▶ **Task to complete**:
Exactly as written, copy the lines of the data below from the first through the one containing "gmap string json).".

[Stored data]
========================================================================

(** * Transcribe-Audio-on-Cloudflare-Workers: the AssemblyAI client and the
      worker's routes, embedded from [src/assemblyai.ts] and [src/worker.ts]. *)

From stdpp Require Import gmap strings list pretty.
From Stdlib Require Import ZArith Ascii String.

#[local] Set Warnings "-register-all".

Local Open Scope Z_scope.
Local Open Scope string_scope.

(** ** JavaScript values that come out of [JSON.parse] *)

(** A number is kept as its canonical rendering ([Number::toString]), which
    identifies the double up to the sign of zero; the program never does
    arithmetic on a parsed number. *)
Inductive json : Type :=
| JNull
| JBool (b : bool)
| JNum (repr : string)
| JStr (s : string)
| JArr (items : list json)
| JObj (fields : gmap string json).

(** A JavaScript value the program handles: [None] is [undefined]. *)
Definition value : Type := option json.
Abbreviation undefined := (@None json).

(** Exceptions the program can see. [Error] is what [new Error(msg)] builds;
    the others are raised by the runtime. *)
Inductive type_error : Type :=
| InOperandNotObject   (* right-hand side of [in] is a primitive *)
| PropertyOfNullish    (* property read or call on [null] / [undefined] *)
| NotAFunction         (* call of a property that is not callable *)
| BodyUsed             (* body of a Response read a second time *)
| NoPrimitiveValue.    (* string conversion of an object that has none *)

Inductive exn : Type :=
| Error (message : string)
| TypeError (why : type_error)
| SyntaxError          (* [response.json()] on text that is not JSON *)
| RangeError.          (* [Response.redirect] with a status that is no redirect *)

(** [ToString] on parsed values; [None] when the conversion throws a
    [TypeError]. A parsed object is converted by the [toString] it finds: its
    own property of that name, which is parsed data and so not callable, or
    else [Object.prototype.toString]. With an own [toString] neither it nor
    [valueOf] gives a primitive and the conversion throws. An array is
    converted by [join], which converts its elements ([null] as the empty
    string). *)
Fixpoint ToString (v : json) : option string :=
  match v with
  | JNull => Some "null"
  | JBool true => Some "true"
  | JBool false => Some "false"
  | JNum repr => Some repr
  | JStr s => Some s
  | JArr items =>
      option_map (String.concat ",")
        ((fix join (l : list json) : option (list string) :=
            match l with
            | [] => Some []
            | x :: l' =>
                match match x with
                      | JNull => Some EmptyString
                      | _ => ToString x
                      end, join l' with
                | Some s, Some ss => Some (s :: ss)
                | _, _ => None
                end
            end) items)
  | JObj fields =>
      if bool_decide (is_Some (fields !! "toString")) then None
      else Some "[object Object]"
  end.
Lemma F2R_eq_Z (M k e g : Z) :
  e <= g -> F2R M e = F2R k g -> M = k * 2 ^ (g - e).
Proof.
  intros Heg H. apply eq_IZR.
  replace g with (e + (g - e)) in H by lia.
  rewrite <- F2R_shift in H by lia. unfold F2R in H.
  pose proof (bpow_pos e) as He.
  apply Rmult_eq_reg_r in H; [assumption|lra].
Qed.

Lemma pow2_lt_inv (a b : Z) : 0 <= a -> 2 ^ a < 2 ^ b -> a < b.
Proof.
  intros Ha H. destruct (Z_lt_le_dec a b) as [|Hle]; [assumption|].
  destruct (Z_lt_le_dec b 0) as [Hb|Hb].
  - rewrite (Z.pow_neg_r 2 b) in H by assumption.
    assert (0 < 2 ^ a) by (apply Z.pow_pos_nonneg; lia). lia.
  - assert (2 ^ b <= 2 ^ a) by (apply Z.pow_le_mono_r; lia). lia.
Qed.

Lemma binary_round_aux_value (sx : bool) (M : positive) (e k g : Z) :
  0 < k < 2 ^ 53 -> -1074 <= g <= 900 ->
  F2R (Z.pos M) e = F2R k g ->
  exists (m' : positive) (e' : Z),
    binary_round_aux prec emax sx (Z.pos M) e loc_Exact = S754_finite sx m' e'
    /\ F2R (Z.pos m') e' = F2R (Z.pos M) e.
Proof.
  intros Hk Hg HV.
  assert (Hrepr : exists k' g', 0 < k' < 2 ^ 53 /\ -1074 <= g' <= 971
                                /\ e <= g' /\ Z.pos M = k' * 2 ^ (g' - e)).
  { destruct (Z_le_gt_dec e g) as [Heg|Heg].
    - exists k, g. repeat split; try lia. apply F2R_eq_Z; assumption.
    - symmetry in HV. apply F2R_eq_Z in HV; [|lia].
      assert (Hp : 0 < 2 ^ (e - g)) by (apply Z.pow_pos_nonneg; lia).
      exists (Z.pos M), e. rewrite Z.sub_diag, Z.pow_0_r, Z.mul_1_r.
      assert (HM : Z.pos M <= k) by nia.
      assert (Hlt : 2 ^ (e - g) < 2 ^ 53) by nia.
      apply pow2_lt_inv in Hlt; [|lia].
      repeat split; lia. }
  destruct Hrepr as (k' & g' & Hk' & Hg' & Heg' & HM).
  destruct (binary_round_aux_repr sx M e k' g' Hk' Hg' Heg' HM)
    as (m' & e' & Hr & Hee & Hm').
  exists m', e'. split; [assumption|].
  rewrite Hm', F2R_shift by lia. f_equal. lia.
Qed.


Lemma iter_xO_pow2 (m d : positive) :
  Z.pos (Pos.iter xO m d) = Z.pos m * 2 ^ Z.pos d.
Proof.
  induction d as [|d IH] using Pos.peano_ind.
  - cbn [Pos.iter]. rewrite Z.pow_1_r. lia.
  - rewrite Pos.iter_succ, Pos2Z.inj_xO, IH, Pos2Z.inj_succ, Z.pow_succ_r by lia.
    ring.
Qed.

Lemma binary_round_value (sx : bool) (M : positive) (e k g : Z) :
  0 < k < 2 ^ 53 -> -1074 <= g <= 900 ->
  F2R (Z.pos M) e = F2R k g ->
  exists (m' : positive) (e' : Z),
    binary_round prec emax sx M e = S754_finite sx m' e'
    /\ F2R (Z.pos m') e' = F2R (Z.pos M) e.
Proof.
  intros Hk Hg HV. unfold binary_round, shl_align.
  destruct (fexp prec emax (Z.pos (digits2_pos M) + e) - e) as [|d|d] eqn:Hd;
    try (apply (binary_round_aux_value sx M e k g); assumption).
  assert (Heq : F2R (Z.pos (Pos.iter xO M d))
                    (fexp prec emax (Z.pos (digits2_pos M) + e))
                = F2R (Z.pos M) e).
  { rewrite iter_xO_pow2, F2R_shift by lia. f_equal. lia. }
  destruct (binary_round_aux_value sx (Pos.iter xO M d)
              (fexp prec emax (Z.pos (digits2_pos M) + e)) k g Hk Hg)
    as (m' & e' & Hr & Hv).
  - rewrite Heq. assumption.
  - exists m', e'. split; [assumption|]. rewrite Hv. assumption.
Qed.



Lemma canonical_bounds (m : positive) (e : Z) :
  valid_binary (S754_finite false m e) = true ->
  Z.pos m < 2 ^ 53 /\ -1074 <= e <= 971.
Proof.
  unfold SpecFloat.valid_binary, SpecFloat.bounded, SpecFloat.canonical_mantissa.
  rewrite andb_true_iff, Z.eqb_eq, Z.leb_le, fexp_eq, digits2_pos_log2.
  change (emax - prec) with 971.
  intros [Hcan He]. split; [|lia].
  assert (Z.log2 (Z.pos m) < 53) by lia.
  apply Z.log2_lt_pow2; lia.
Qed.

Lemma Prim2SF_bounds (x : float) (s : bool) (m : positive) (e : Z) :
  Prim2SF x = S754_finite s m e -> Z.pos m < 2 ^ 53 /\ -1074 <= e <= 971.
Proof.
  intros Hx. pose proof (Prim2SF_valid x) as Hv. rewrite Hx in Hv.
  apply canonical_bounds. exact Hv.
Qed.

Local Open Scope R_scope.

Lemma F2R_neg (m : positive) (e : Z) : F2R (Z.neg m) e = - F2R (Z.pos m) e.
Proof.
  unfold F2R. change (Z.neg m) with (- Z.pos m)%Z. rewrite opp_IZR. ring.
Qed.

Lemma F2R_pos_pos (m : positive) (e : Z) : 0 < F2R (Z.pos m) e.
Proof.
  unfold F2R. apply Rmult_lt_0_compat; [|apply bpow_pos].
  apply IZR_lt. lia.
Qed.

Lemma F2R_mul (m1 e1 m2 e2 : Z) :
  F2R m1 e1 * F2R m2 e2 = F2R (m1 * m2) (e1 + e2).
Proof. unfold F2R. rewrite mult_IZR, bpow_add. ring. Qed.

Lemma F2R_abs (k g : Z) : Rabs (F2R k g) = F2R (Z.abs k) g.
Proof.
  unfold F2R. rewrite Rabs_mult, abs_IZR, (Rabs_pos_eq (bpow g)).
  - reflexivity.
  - apply Rlt_le, bpow_pos.
Qed.

Lemma F2R_0 (g : Z) : F2R 0 g = 0.
Proof. unfold F2R. ring. Qed.

Lemma SF2R_finite_abs (s : bool) (m : positive) (e : Z) :
  Rabs (SF2R (S754_finite s m e)) = F2R (Z.pos m) e.
Proof.
  cbn [SF2R]. pose proof (F2R_pos_pos m e).
  destruct s; [rewrite F2R_neg, Rabs_Ropp|]; apply Rabs_pos_eq; lra.
Qed.


Lemma representable_abs (v : R) :
  representable v -> v <> 0 ->
  exists k g : Z, Rabs v = F2R k g /\ (0 < k < 2 ^ 53)%Z /\ (-1074 <= g <= 900)%Z.
Proof.
  intros (k & g & -> & Hk & Hg) Hv.
  exists (Z.abs k), g. rewrite F2R_abs. split; [reflexivity|]. split; [|assumption].
  split; [|assumption].
  destruct (Z.eq_dec k 0%Z) as [->|Hne]; [|lia].
  rewrite F2R_0 in Hv. contradiction.
Qed.

Lemma representable_IZR (z : Z) : (Z.abs z < 2 ^ 53)%Z -> representable (IZR z).
Proof.
  intros Hz. exists z, 0%Z. unfold F2R. rewrite bpow_0.
  split; [ring|]. split; [assumption|lia].
Qed.

(** The result of rounding a representable value, whatever its sign. *)
Lemma binary_round_aux_signed (sx : bool) (M : positive) (e : Z) :
  representable (F2R (Z.pos M) e) ->
  exists (m' : positive) (e' : Z),
    binary_round_aux prec emax sx (Z.pos M) e loc_Exact = S754_finite sx m' e'
    /\ F2R (Z.pos m') e' = F2R (Z.pos M) e.
Proof.
  intros Hr. pose proof (F2R_pos_pos M e) as Hpos.
  destruct (representable_abs _ Hr) as (k & g & Hv & Hk & Hg); [lra|].
  rewrite Rabs_pos_eq in Hv by lra.
  apply (binary_round_aux_value sx M e k g); assumption.
Qed.

Lemma binary_round_signed (sx : bool) (M : positive) (e : Z) :
  representable (F2R (Z.pos M) e) ->
  exists (m' : positive) (e' : Z),
    binary_round prec emax sx M e = S754_finite sx m' e'
    /\ F2R (Z.pos m') e' = F2R (Z.pos M) e.
Proof.
  intros Hr. pose proof (F2R_pos_pos M e) as Hpos.
  destruct (representable_abs _ Hr) as (k & g & Hv & Hk & Hg); [lra|].
  rewrite Rabs_pos_eq in Hv by lra.
  apply (binary_round_value sx M e k g); assumption.
Qed.

Lemma binary_normalize_value (z e : Z) :
  representable (F2R z e) ->
  exists x : spec_float,
    binary_normalize prec emax z e false = x
    /\ SF2R x = F2R z e
    /\ match x with S754_zero _ | S754_finite _ _ _ => True | _ => False end.
Proof.
  intros Hr. destruct z as [|p|p]; cbn [binary_normalize].
  - eexists. split; [reflexivity|]. cbn [SF2R]. rewrite F2R_0. auto.
  - destruct (binary_round_signed false p e Hr) as (m' & e' & -> & Hv).
    eexists. split; [reflexivity|]. cbn [SF2R]. auto.
  - assert (Hr' : representable (F2R (Z.pos p) e)).
    { destruct Hr as (k & g & Hv & Hk & Hg). exists (- k)%Z, g.
      split; [|split; [lia|assumption]].
      rewrite F2R_neg in Hv. unfold F2R in *. rewrite opp_IZR. lra. }
    destruct (binary_round_signed true p e Hr') as (m' & e' & -> & Hv).
    eexists. split; [reflexivity|]. cbn [SF2R].
    rewrite !F2R_neg, Hv. auto.
Qed.

End Exact.

(** ** The operations of JavaScript numbers, on values that need no rounding *)

Section ExactOperations.

Local Open Scope R_scope.

Lemma finite_zero (x : float) (s : bool) :
  Prim2SF x = S754_zero s -> finite x /\ B2R x = 0.
Proof. intros H. unfold finite, B2R. rewrite H. auto. Qed.

Lemma of_uint63_value (z : Z) :
  (0 <= z < 2 ^ 53)%Z ->
  finite (of_uint63 (Uint63.of_Z z)) /\ B2R (of_uint63 (Uint63.of_Z z)) = IZR z.
Proof.
  intros Hz. unfold finite, B2R. rewrite of_uint63_spec, Uint63.of_Z_spec.
  rewrite Z.mod_small by (change wB with (2 ^ 63)%Z; lia).
  destruct (binary_normalize_value z 0) as (x & -> & Hv & Hf).
  - exists z, 0%Z. split; [reflexivity|]. lia.
  - rewrite Hv. unfold F2R. rewrite bpow_0. split; [assumption|ring].
Qed.

Lemma opp_value (x : float) :
  finite x -> finite (- x)%float /\ B2R (- x)%float = - B2R x.
Proof.
  unfold finite, B2R. rewrite FloatAxioms.opp_spec.
  destruct (Prim2SF x) as [s|s| |s m e]; cbn [SFopp SF2R]; intros H;
    try contradiction.
  - split; [exact I|ring].
  - split; [exact I|]. destruct s; cbn [negb]; rewrite F2R_neg; ring.
Qed.

(** [of_Z] is exact on the integers every array index and length is. *)
Lemma of_Z_value (z : Z) :
  (Z.abs z < 2 ^ 53)%Z -> finite (of_Z z) /\ B2R (of_Z z) = IZR z.
Proof.
  intros Hz. unfold of_Z. destruct (Z.ltb_spec z 0) as [Hneg|Hpos].
  - destruct (of_uint63_value (- z)) as [Hf Hv]; [lia|].
    destruct (opp_value _ Hf) as [Hf' Hv'].
    split; [assumption|]. rewrite Hv', Hv, opp_IZR. ring.
  - apply of_uint63_value. lia.
Qed.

========================================================================

▶ **Written answer**:
(** * Transcribe-Audio-on-Cloudflare-Workers: the AssemblyAI client and the
      worker's routes, embedded from [src/assemblyai.ts] and [src/worker.ts]. *)

From stdpp Require Import gmap strings list pretty.
From Stdlib Require Import ZArith Ascii String.

#[local] Set Warnings "-register-all".

Local Open Scope Z_scope.
Local Open Scope string_scope.

(** ** JavaScript values that come out of [JSON.parse] *)

(** A number is kept as its canonical rendering ([Number::toString]), which
    identifies the double up to the sign of zero; the program never does
    arithmetic on a parsed number. *)
Inductive json : Type :=
| JNull
| JBool (b : bool)
| JNum (repr : string)
| JStr (s : string)
| JArr (items : list json)
| JObj (fields : gmap string json).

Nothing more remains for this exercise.